- Records supplied:
(** sending. A sender that cannot receive SMS costs no write at all and
    answers false. Otherwise the recipient and the text are written together
    first; only when that succeeds is the request token, the clock's reading in
    milliseconds, written alone and after them, and the answer is that of this
    second write. The fields of the transport are not touched. *)
Theorem ds_send_envelope {E : Type} {DC : DsClient E} (wr : E -> list (list (string * Value)))
    {TS : TracedStore E wr} (to txt : string) (w : DsWorld E) :
  let payload := [("sms.send.to", mk_value to); ("sms.send.text", mk_value txt)] in
  let w' := exec (ds_send to txt) w in
  tr w' = tr w /\
  if is_reachable_sender to then
    if result (dsc_set payload) (env w) then
      let e1 := exec (dsc_set payload) (env w) in
      let token := mk_value (to_string (result now_ms e1)) in
      wr (env w') = wr (env w) ++ [payload; [("sms.send.request", token)]] /\
      result (ds_send to txt) w =
        result (dsc_set [("sms.send.request", token)]) (exec now_ms e1)
    else wr (env w') = wr (env w) ++ [payload] /\ result (ds_send to txt) w = false
  else w' = w /\ result (ds_send to txt) w = false.
Proof.
  cbv zeta. unfold ds_send. destruct (is_reachable_sender to); cbn [negb]; [| by st_run].
  st_run. rewrite exec_on_store, result_on_store; cbn [env tr].
  destruct (result (dsc_set _) (env w)); cbn [negb]; st_run;
    rewrite ?exec_on_store, ?result_on_store; cbn [env tr]; (split; [done |]).
  - rewrite !set_traced. split; [| done]. unfold now_ms; st_run.
    by rewrite clock_traced, set_traced, <- app_assoc.
  - by rewrite set_traced.
Qed.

- Task item: Write out the listing exactly from its first line to the line containing "txt : string)". Both of those lines belong in the answer.

- Answer space:
(** sending. A sender that cannot receive SMS costs no write at all and
    answers false. Otherwise the recipient and the text are written together
    first; only when that succeeds is the request token, the clock's reading in
    milliseconds, written alone and after them, and the answer is that of this
    second write. The fields of the transport are not touched. *)
Theorem ds_send_envelope {E : Type} {DC : DsClient E} (wr : E -> list (list (string * Value)))
    {TS : TracedStore E wr} (to txt : string) (w : DsWorld E) :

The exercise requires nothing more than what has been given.